International Journal of Computer Applications |
Foundation of Computer Science (FCS), NY, USA |
Volume 172 - Number 4 |
Year of Publication: 2017 |
Authors: Swati R. Mahendrakar, B. M. Patil |
10.5120/ijca2017915130 |
Swati R. Mahendrakar, B. M. Patil . PRISM: Fine-Grained Phase and Resource Information-aware Scheduler for Map-Reduce. International Journal of Computer Applications. 172, 4 ( Aug 2017), 32-39. DOI=10.5120/ijca2017915130
In recent years, Map Reduce has become a popular model with regard to data-intensive computation. Map Reduce can significantly reduce the execution time of data-intensive jobs. In order to achieve this objective, Map Reduce breaks down each job into small map and reduce tasks and executes them in parallel across a large number of machines. However, existing solutions mainly focus on scheduling at the task-level, which offer sub-optimal job performance, because tasks may have resource requirements which may vary during their lifetime.

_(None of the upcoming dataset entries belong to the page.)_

(** * Nearest reference point on several GPUs: the dispatcher of
      [multi-gpu-threading-rmm-numba.ipynb]

    The notebook defines two Python functions.  [get_nearest] allocates the
    two output arrays, and either launches the two kernels once over all
    observations (single-device path) or cuts the observation range into
    jobs, deals the jobs over one [queue.Queue] per device, starts one thread
    per queue and joins them.  [_get_nearest_multi] is the thread body: it
    binds the thread to a device and runs the two kernels on every job of its
    queue.

    Conventions of the embedding.
    - Python integers are [Z]; [int(a / b)] is truncation of the true
      quotient, [Z.quot] (exact for operands below 2^53, which array lengths
      are); division by zero raises.
    - [batch_size] and [n_gpus] are either the string "auto" or a number.
    - A device array is a list of cells; a cell is [None] until a kernel
      stores a value in it ([cuda.device_array] does not initialise).  The
      element types [uint32] and [float32] are kept abstract: indices are
      natural numbers and distances range over a type [D] compared by [ltb].
    - The two output arrays are shared by every job; they live in one
      [device_mem] that all workers transform, together with a ghost log of
      the cells written.
    - A thread that raises dies silently ([threading.Thread] does not pass
      the exception to [join]); a thread blocked in [Queue.get] never ends.
    - The device calls of a job may fail at any point of the iteration, the
      last of them being [cuda.synchronize()], which comes after
      [global_min_reduce] was launched on the views of the job: a failed job
      may have stored anything into the cells of its own views.
    - Workers own their queue and, as proved below, disjoint output cells;
      the model runs them one after the other in the order they are started.
    - The kernels [block_min_reduce] and [global_min_reduce] and the device
      function for the haversine distance belong to [src/solvers.py], whose
      code is not available: they are modelled from sections 4.1 to 4.3 of
      the specification. *)

From Stdlib Require Import ZArith Lia.
From stdpp Require Import base numbers list.

(** ** Python values and control *)

Inductive exn : Type :=
| ZeroDivisionError
| IndexError
| CudaError.

Inductive run (A : Type) : Type :=
| Returns (a : A)
| Raises (e : exn)
| Hangs.

Arguments Returns {A} a.
Arguments Raises {A} e.
Arguments Hangs {A}.

#[global] Instance run_ret : MRet run := fun _ a => Returns a.

#[global] Instance run_bind : MBind run := fun _ _ k r =>
  match r with
  | Returns a => k a
  | Raises e => Raises e
  | Hangs => Hangs
  end.

#[global] Instance run_fmap : FMap run := fun _ _ f r =>
  match r with
  | Returns a => Returns (f a)
  | Raises e => Raises e
  | Hangs => Hangs
  end.

(** The value of a keyword argument that is either ["auto"] or a number. *)
Inductive setting : Type :=
| Auto
| Num (z : Z).

(** [int(a / b)]: true division, then truncation towards zero. *)
Definition int_truediv (a b : Z) : run Z :=
  if (b =? 0)%Z then Raises ZeroDivisionError else Returns (Z.quot a b).

(** [range(n)]: empty when [n <= 0]. *)
Definition range (n : Z) : list Z := Z.of_nat <$> seq 0 (Z.to_nat n).

(** Bound of a Python slice over a sequence of length [len]: a negative
    bound counts from the end, and every bound is clipped to [0..len]. *)
Definition slice_bound (len : nat) (i : Z) : nat :=
  Z.to_nat (if (i <? 0)%Z then Z.max 0 (i + Z.of_nat len)
            else Z.min i (Z.of_nat len)).

(** [l[s:e]] *)
Definition slice {A : Type} (l : list A) (s e : Z) : list A :=
  let lo := slice_bound (length l) s in
  let hi := slice_bound (length l) e in
  take (hi - lo) (drop lo l).

(** ** The CUDA runtime seen from the notebook

    [n_devices] is [len(cuda.list_devices())]; [launch_ok cid s e] tells
    whether the copies, the allocations, the kernel launches and the
    synchronisation of the job [s..e] all succeed on device [cid].  When they
    do not, [left_by_failure cid s e k] is what the iteration had stored
    through the two output views of the job, in the index cell and in the
    distance cell of its row [k], by the time the exception was raised:
    [None] for no store, [Some v] for a store of [v], which need not be the
    value a successful job stores. *)
Record cuda (D : Type) : Type := {
  n_devices : nat;
  launch_ok : nat -> Z -> Z -> bool;
  left_by_failure : nat -> Z -> Z -> nat -> option nat * option D
}.

Arguments n_devices {D} _.
Arguments launch_ok {D} _ _ _ _.
Arguments left_by_failure {D} _ _ _ _ _.

(** ** queue.Queue *)

Record Queue (J : Type) : Type := {
  items : list J;
  unfinished_tasks : nat
}.

Arguments items {J} _.
Arguments unfinished_tasks {J} _.

Definition Queue_new {J : Type} : Queue J :=
  {| items := []; unfinished_tasks := 0 |}.
Lemma session_id_resolves_to_one_pair_witness :
  In (mkCreation "s-1" (mkSession 1 0))
     (creations (run Samples.opening init)) /\
  (forall uuid,
     post_mcp (Some "s-1") uuid (run Samples.opening init)
       = (("s-1", mkSession 1 0), run Samples.opening init)) /\
  (forall s',
     sessions (run (Samples.opening ++ Samples.afterwards) init) !! "s-1"
       = Some s' ->
     s' = mkSession 1 0).
Proof.
  apply (session_id_resolves_to_one_pair Samples.opening Samples.afterwards
           "s-1" (mkSession 1 0)).
  - collision_free_here.
  - vm_compute. reflexivity.
Defined.

Lemma delete_then_post_witness :
  exists st1,
    delete_mcp (Some "s-2") (run Samples.opening init) = (200, st1) /\
    sessions st1 = delete "s-2" (sessions (run Samples.opening init)) /\
    resolve (Some "s-2") st1 = None /\
    exists s' st2,
      post_mcp (Some "s-2") "s-4" st1 = (("s-4", s'), st2) /\
      "s-4" <> "s-2" /\
      sessions st2 !! "s-4" = Some s' /\
      sessions st2 !! "s-2" = None /\
      (forall id0 s0,
         sessions (run Samples.opening init) !! id0 = Some s0 ->
         server s' <> server s0 /\ transport s' <> transport s0 /\
         server s' <> transport s0 /\ transport s' <> server s0).
Proof.
  apply (delete_then_post (run Samples.opening init) "s-2" (mkSession 3 2)
           "s-4").
  - apply run_coherent; [apply init_coherent | collision_free_here].
  - vm_compute. reflexivity.
  - discriminate.
  - intros H. simpl in H.
    repeat (destruct H as [H|H]; [discriminate|]). destruct H.
Defined.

This makes it difficult for existing system’s task-level schedulers to effectively utilize available resources in order to reduce job execution time. To avoid this limitation, PRISM is introduced. PRISM stands for Phase and Resource Information-aware Scheduler for Map-Reduce. PRISM consists of various clusters that perform resource-aware scheduling at the level of phases. PRISM can be defined as a fine-grained resource-aware Map Reduce scheduler that divides tasks into phases. Here, each phase has a constant resource usage profile, so that not a single phase suffers from starvation. PRISM also offers high resource utilization and provides 1:3x improvements in job running time as compared to the current Hadoop schedulers.